Raúl Antonio Capote | Granma
* El odio es una herramienta política utilizada por los poderosos para dominar, es caldo de cultivo para la persecución y el genocidio.
Era octubre, comentarán las crónicas, y dirán que las principales ciudades del mundo amanecieron cubiertas de banderas israelíes; que las pantallas en las grandes avenidas presentaban imágenes de niños israelitas «secuestrados».
Las televisoras no se quedarán detrás en la avalancha de imágenes dantescas, sobre los acontecimientos en Israel y los «crímenes» de Hamás. Así le contarán los grandes medios al mundo lo que ha ocurrido en esa zona desde el pasado día 7.
No habrá una sola palabra de las causas del conflicto, que dura más de 75 años; ni una imagen de los niños palestinos asesinados ni de los bombardeos indiscriminados a la Franja de Gaza; nada del martirio de un pueblo condenado al exterminio, nada de los abusos de los ocupantes israelíes.
¿Quiénes levantan tantas oleadas de animadversión? ¿Cómo se logra que las personas aplaudan a los verdugos y condenen a las víctimas? Defender a Palestina significa ser acusado, de inmediato, de antisemita y terrorista.
Debemos tener en cuenta que el odio es una herramienta política utilizada por los poderosos para dominar, es caldo de cultivo para la persecución y el genocidio; el pueblo judío lo sufrió durante siglos, ese odio sembrado con habilidad en el inconsciente del pueblo alemán provocó el holocausto en el siglo XX.

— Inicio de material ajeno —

Lemma firstn_short {A} n (l : list A) :
  (List.length (List.firstn n l) < n)%nat -> List.skipn n l = [].
Proof.
  rewrite List.length_firstn. intros H. apply List.skipn_all2. lia.
Qed.

End Search.

(** C7, as the code has it.  For every query the search returns at most
    five names; they are the first five matches of the static list, in the
    list's order; upper and lower case in the query make no difference;
    the empty query returns the first five names of the list; a query of
    one space is matched like any other text and finds "Navi Mumbai"
    only. *)
Theorem city_search_returns_first_five_matches q :
  let out := ServerJs.filtered q in
  (List.length out <= 5)%nat /\
  out `sublist_of` ServerJs.indianCities /\
  (forall c, In c out -> matches q c = true) /\
  (exists rest,
     List.filter (matches q) ServerJs.indianCities = out ++ rest /\
     ((List.length out < 5)%nat -> rest = [])) /\
  (forall q', toLowerCase q' = toLowerCase q -> ServerJs.filtered q' = out) /\
  (forall w st,
     ServerJs.app w (GET_api_cities_search (Some q)) st
     = (Normal (json (Cities out)), st)) /\
  ServerJs.filtered "" = List.firstn 5 ServerJs.indianCities /\
  ServerJs.filtered " " = [ "Navi Mumbai" ].
Proof.
  cbv zeta. unfold ServerJs.filtered, slice0. fold (matches q).
  change (fun city => includes (toLowerCase city) (toLowerCase q))
    with (matches q).
  split; [apply List.firstn_le_length|].
  split; [etransitivity; [apply firstn_sublist|apply filter_sublist]|].
  split; [intros c Hc; apply firstn_In in Hc; now apply filter_In in Hc|].
  split.
  { exists (List.skipn 5 (List.filter (matches q) ServerJs.indianCities)).
    split; [symmetry; apply List.firstn_skipn|apply firstn_short]. }
  split; [intros q' Hq'; now rewrite Hq'|].
  split; [reflexivity|]. split; vm_compute; reflexivity.
Qed.

(** C7 as stated fails for a query of one space: it does not return the
    first five names of the list. *)
Lemma space_query_is_matched_literally :
  ~ (forall q, spaces_only q = true ->
       ServerJs.filtered q = List.firstn 5 ServerJs.indianCities).
Proof.
  intros H. specialize (H " " eq_refl). vm_compute in H. discriminate H.
Qed.

Lemma try_catch_answers (m : M Response) (r : Response) st :
  exists resp, fst (try_catch m (fun _ => ret r) st) = Normal resp.
Proof.
  unfold try_catch, ret. destruct (m st) as [[resp|e] st']; eauto.
Qed.

(** C6 at its failing input.  A search request without [q] throws a
    [TypeError] that no handler catches; every other request is answered
    with a JSON response. *)
Theorem city_search_without_query_throws w st :
  ServerJs.app w (GET_api_cities_search None) st = (Throw TypeError, st) /\
  forall r,
    r = GET_api_cities_search None \/
    exists resp, fst (ServerJs.app w r st) = Normal resp.
Proof.
  split; [reflexivity|].
  intros [|city|city| | |[q|]]; [right..|left; reflexivity]; simpl.
  - eexists; reflexivity.
  - apply try_catch_answers.
  - apply try_catch_answers.
  - apply try_catch_answers.
  - apply try_catch_answers.
  - eexists; reflexivity.
Qed.

(** C10, as the code has it.  The two files answer alike on every request
    but a city search that carries a query. *)
Theorem files_agree_except_on_city_search w r st :
  (forall q, r <> GET_api_cities_search (Some q)) ->
  ServerJs.app w r st = Part000.app w r st.
Proof.
  intros Hr. destruct r as [|city|city| | |[q|]].
  - reflexivity.
  - reflexivity.
  - reflexivity.
  - reflexivity.
  - reflexivity.
  - now destruct (Hr q).
  - reflexivity.
Qed.

Lemma files_agree_except_on_city_search_witness :
  let w := IST always_pune (fun _ => None) 0 no_failure in
  (forall q, GET_api_weather "Pune" <> GET_api_cities_search (Some q)) /\
  ServerJs.app w (GET_api_weather "Pune") empty_store
  = Part000.app w (GET_api_weather "Pune") empty_store.
Proof.
  intros w.
  assert (H : forall q, GET_api_weather "Pune" <> GET_api_cities_search (Some q))
    by (intros q; discriminate).
  split; [exact H|].
  exact (files_agree_except_on_city_search w (GET_api_weather "Pune") empty_store H).
Defined.

(** C10 as stated fails: "Pimpri-Chinchwad" is in the list of
    [src/server.js] and not in the list of [src/unnamed/part_000]. *)
Lemma files_differ_on_city_search :
  ~ (forall w r st, ServerJs.app w r st = Part000.app w r st).
Proof.
  intros H.
  specialize (H (IST always_pune (fun _ => None) 0 no_failure)
                (GET_api_cities_search (Some "pimpri")) empty_store).
  vm_compute in H. discriminate H.
Qed.

(* ===================================================================== *)
(** * More on the forecast route                                          *)
(* ===================================================================== *)

Section ForecastFailure.

Variable w : World.

Lemma grouped_after_getOwn_None p grouped k :
  grouped_after w p grouped ->
  getOwn grouped k = None <-> ~ In k (List.map (dateOf w) p).
Proof.
  intros [Hkeys _]. rewrite getOwn_None_keys, Hkeys, firstOccurrences_In.
  reflexivity.
Qed.

(** One step of the first loop throws exactly on a new date without a
    condition. *)
Lemma group_item_outcome p grouped x :
  grouped_after w p grouped ->
  (ServerJs.group_item w grouped x = Throw TypeError /\
   ~ In (dateOf w x) (List.map (dateOf w) p) /\ weather x = [])
  \/
  (exists grouped', ServerJs.group_item w grouped x = Normal grouped' /\
   (In (dateOf w x) (List.map (dateOf w) p) \/ weather x <> [])).
Proof.
  intros Hg. unfold ServerJs.group_item. fold (dateOf w x).
  destruct (getOwn grouped (dateOf w x)) as [b|] eqn:E.
  - right. eexists. split; [reflexivity|]. left.
    destruct (in_dec string_dec (dateOf w x) (List.map (dateOf w) p)) as [|Hn];
      [assumption|].
    apply (grouped_after_getOwn_None _ _ _ Hg) in Hn. congruence.
  - apply (grouped_after_getOwn_None _ _ _ Hg) in E.
    assert (Hi : inherited (dateOf w x) = false)
      by apply toLocaleDateString_not_inherited.
    rewrite Hi.
    destruct (weather x) as [|c cs] eqn:Ew.
    + left. auto.
    + right. eexists. split; [reflexivity|]. right. discriminate.
Qed.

Carlos Thiebaut, en su ensayo titulado Un odio que siempre nos acompañará, plantea: «El odio es una emoción, que puede ser manipulada –especialmente por demagogos–, y ha tenido históricamente gran poder movilizador».
Los nacionalsocialistas alemanes necesitaban un enemigo, el sionismo también. Ambos precisaban movilizar a sus pueblos contra un objetivo determinado, que justificara el uso de la fuerza, el despojo de los pueblos vecinos. Nada mejor que el odio para lograrlo.
Vivimos en un mundo en el que la libertad agoniza porque desaparece la verdad. Hemos sido testigos del accionar de los medios de desinformación masiva, perfectamente alineados con la narrativa del verdugo, o sería mejor afirmar de los verdugos, pues no debemos dejar solo a Israel en el banquillo de los acusados.
En esas condiciones el odio se convierte en algo tan cotidiano que parece natural. La rabia injustificada desfila y maldice, asesina con impunidad ante la mirada aterrada de unos pocos.
Todo vale. Las instituciones creadas para equilibrar los destinos del mundo callan o se comportan con timidez irresponsable.
Pero quienes guardan silencio cómplice deben saber que no hacer nada para defender a las víctimas del genocidio, los convierte en blancos de los homicidas: después vendrán por ellos.
El odio no es un sentimiento natural ni la verdad puede ser ocultada por mucho tiempo. Personas humildes, intelectuales, trabajadores, políticos honestos levantan sus voces para detener el nuevo holocausto.
Las imágenes de los niños, de las mujeres inmoladas al Moloch de la ambición, lograron romper el cerco comunicacional y llegaron al corazón de la gente.
Los abuelos contarán a sus nietos cómo el pueblo palestino hizo realidad sus sueños. Tenemos fe en que el amor moviliza más que el odio, es más profundo en los seres humanos; y tarde o temprano reverdece y se impone.